Got those three? Good. Let us get into it.
Section 1: Compute Optimization (Typical Savings: 25-45%)
Compute is the largest line item on most cloud bills, and also where the most waste hides.
The Checklist
-
1. Identify instances with average CPU below 10%. These are massively overprovisioned. Use AWS Compute Optimizer, GCP VM Rightsizing Recommendations, or Azure Advisor. Savings: 30-60% per instance.
-
2. Right-size instances with CPU between 10-40%. Drop one size down. A c6g.xlarge at 25% average CPU should be a c6g.large. Savings: 40-50% per instance.
-
3. Switch from Intel to ARM-based instances. AWS Graviton (m7g, c7g, r7g), Azure Cobalt, and GCP Tau T2A deliver 20-30% better price-performance for the same workload. Most modern applications (Node.js, Python, Java, Go, .NET) run without modification. Savings: 20-30%.
-
4. Use spot/preemptible instances for fault-tolerant workloads. CI/CD pipelines, batch processing, data pipelines, dev environments. AWS Spot, GCP Preemptible VMs, Azure Spot VMs. Savings: 60-90% vs. on-demand.
-
5. Schedule non-production environments to stop after hours. Dev, staging, QA, and load-test environments running 24/7 waste 65-70% of their cost. Use AWS Instance Scheduler or equivalent. Savings: 65-70% on non-prod compute.
-
6. Eliminate zombie instances. Check for instances with near-zero network traffic for the past 14+ days. These are likely forgotten deployments, old test environments, or decommissioned services still running. Savings: 100% per zombie.
-
7. Use auto-scaling with appropriate min/max bounds. Set minimum instances based on your lowest traffic point (usually 2-4 AM local time), not your average. Too many teams set the minimum at their average load, which means they overpay during low-traffic hours. Savings: 15-25%.
-
8. Review and consolidate underused load balancers. Each ALB costs $16+/month plus data processing fees. Teams commonly have one ALB per microservice when a single ALB with path-based routing handles multiple services. Savings: $16-50/month per consolidated ALB.
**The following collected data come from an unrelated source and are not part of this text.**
Definition emit (e : E) : M unit := fun s => (Returns tt, s, [e]).
Definition get : M S := fun s => (Returns s, s, []).
Definition put (s : S) : M unit := fun _ => (Returns tt, s, []).
Definition panic {A} (v : panic_value) : M A := fun s => (Panics v, s, []).
Definition never {A} : M A := fun s => (NoReturn, s, []).
Definition lift_outcome {A} (o : outcome A) : M A := fun s => (o, s, []).

(** [defer cleanup(); body]: the deferred call runs when the body
    returns and when it panics (a panic of the deferred call replaces
    the pending one); it does not run if the body never returns. *)
Definition defer {A} (cleanup : M unit) (body : M A) : M A :=
  fun s =>
    let '(r, s1, t1) := body s in
    match r with
    | NoReturn => (NoReturn, s1, t1)
    | _ =>
        let '(c, s2, t2) := cleanup s1 in
        match c with
        | Returns _ => (r, s2, t1 ++ t2)
        | Panics v => (Panics v, s2, t1 ++ t2)
        | NoReturn => (NoReturn, s2, t1 ++ t2)
        end
    end.

End Monad.

Arguments M : clear implicits.

Declare Scope go_scope.
Delimit Scope go_scope with go.
Notation "x <- m ;; k" := (bind m (fun x => k))
  (at level 61, m at next level, right associativity) : go_scope.
Notation "m ;; k" := (bind m (fun _ => k))
  (at level 61, right associativity) : go_scope.
Open Scope go_scope.

(* ================================================================== *)
(** ** Package client: data model *)

Module client.

(** Modelled from the spec: [dns.Name], the structured domain name of
    package dns (not part of these sources): a sequence of labels. *)
Definition Name : Type := list string.

Definition ResolverType : Type := string.
Definition ResolverTypeUDP : ResolverType := "udp".
Definition ResolverTypeDOT : ResolverType := "dot".
Definition ResolverTypeDOH : ResolverType := "doh".

(** Field names that Go shares with a type name carry a prime. *)
Record Resolver : Type := {
  ResolverType' : ResolverType;
  ResolverAddr : string
}.

Record TunnelServer : Type := {
  Addr : Name;
  PubKey : string;
  MTU : Z;
  decodedNoisePubKey : list Z
}.

(** The third field of the Go struct, [tunnels []*Tunnel], holds pointers
    and is written by [Start]; it is kept with the state [Start] runs on
    ([StartState] below). *)
Record Outbound : Type := {
  Resolvers : list Resolver;
  TunnelServers : list TunnelServer
}.

(** *** Handles of the layers below the client

    Each is a value of another package; the client only stores it, passes
    it on and closes it.  A KCP session additionally remembers how the
    client configured it. *)
Definition TCPAddr : Type := string.
Definition UDPAddr : Type := string.
Record TCPListener : Type := { ln_id : Z }.
Record TCPConn : Type := { tcp_id : Z }.
Record UDPConn : Type := { udp_id : Z }.

(** Modelled from the spec: [NewDNSPacketConn] of package client lives in
    a file that is not part of these sources; it "wraps the bound socket
    and target address into a DNS Transport handle scoped to domain". *)
Record DNSPacketConn : Type := {
  transport : option UDPConn;
  remote : option UDPAddr;
  domain : Name
}.
Definition NewDNSPacketConn (c : option UDPConn) (a : option UDPAddr)
    (d : Name) : DNSPacketConn :=
  {| transport := c; remote := a; domain := d |}.

Record KCPSession : Type := {
  conv : Z;
  streamMode : bool;
  nodelay : Z;
  interval : Z;
  resend : Z;
  nc : Z;
  sndwnd : Z;
  rcvwnd : Z;
  mtu : Z
}.

Record NoiseChannel : Type := { noise_id : Z }.

(** The fields of [smux.Config] that the client sets after taking
    [smux.DefaultConfig()]. *)
Record smuxConfig : Type := {
  Version : Z;
  KeepAliveTimeout : Z;
  MaxStreamBuffer : Z
}.

Record SmuxSession : Type := { smux_id : Z; smux_config : smuxConfig }.
Record Stream : Type := { ID : Z }.

(** The five layers a Tunnel holds a handle of, in bring-up order. *)
Inductive Layer : Type := LResolver | LDNS | LKCP | LNoise | LSmux.

Inductive Closer : Type :=
| HResolver (c : UDPConn)
| HDNS (c : DNSPacketConn)
| HKCP (c : KCPSession)
| HNoise (c : NoiseChannel)
| HSmux (c : SmuxSession)
| HStream (s : Stream)
| HConn (c : TCPConn)
| HListener (l : TCPListener).


(** The two copy directions of a stream bridge. *)
Inductive Dir : Type := LocalToStream | StreamToLocal.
Section 2: Database Optimization (Typical Savings: 20-40%)
Databases are the second-largest cost driver and the most commonly overprovisioned resource category.
The Checklist
-
9. Right-size RDS/Cloud SQL instances. If average CPU is below 20% and memory usage below 40%, drop one or two sizes. A db.r6g.xlarge ($548/month) running at 15% CPU should be a db.t4g.large ($196/month). Savings: $350+/month per instance.
-
10. Evaluate Aurora Serverless v2 for variable workloads. If your database traffic spikes during business hours and drops near zero overnight, Aurora Serverless v2 scales to 0.5 ACU during quiet periods. For databases that idle 12+ hours per day, this can cut costs by 50-70% compared to provisioned instances. Savings: 50-70% for bursty workloads.
-
11. Switch from commercial database engines to open-source. RDS for Oracle costs 3-5x more than RDS for PostgreSQL for equivalent instance sizes due to embedded license fees. Unless you have hard dependencies on Oracle-specific features (PL/SQL packages, RAC), PostgreSQL handles most workloads. Savings: 60-80% per database.
-
12. Delete old database snapshots. Automated snapshots are retained based on your backup retention setting, but manual snapshots persist forever until deleted. Check for manual snapshots older than 90 days. At $0.095/GB/month on RDS, a 500GB database snapshot costs $47.50/month. Ten old snapshots? $475/month doing nothing. Savings: $50-500+/month.
-
13. Use read replicas instead of scaling up. Instead of upgrading your primary database instance for read-heavy workloads, add a read replica and route read queries to it. A read replica costs the same as the instance size, but you can use a smaller instance for reads-only. Savings: 20-40% vs. scaling the primary.
-
14. Enable storage autoscaling with a maximum limit. Both RDS and Cloud SQL can auto-expand storage, but without a maximum, a runaway query or log accumulation can expand storage to hundreds of GB that you never reclaim (cloud providers do not shrink allocated storage). Set a sensible maximum. Risk prevention: avoids surprise $100-500+/month increases.
-
15. Review DynamoDB/Cosmos DB capacity mode. If you are on provisioned capacity but your traffic is unpredictable, switch to on-demand. If your traffic is steady and predictable, provisioned with auto-scaling is 30-50% cheaper than on-demand. Match the billing model to your pattern. Savings: 30-50%.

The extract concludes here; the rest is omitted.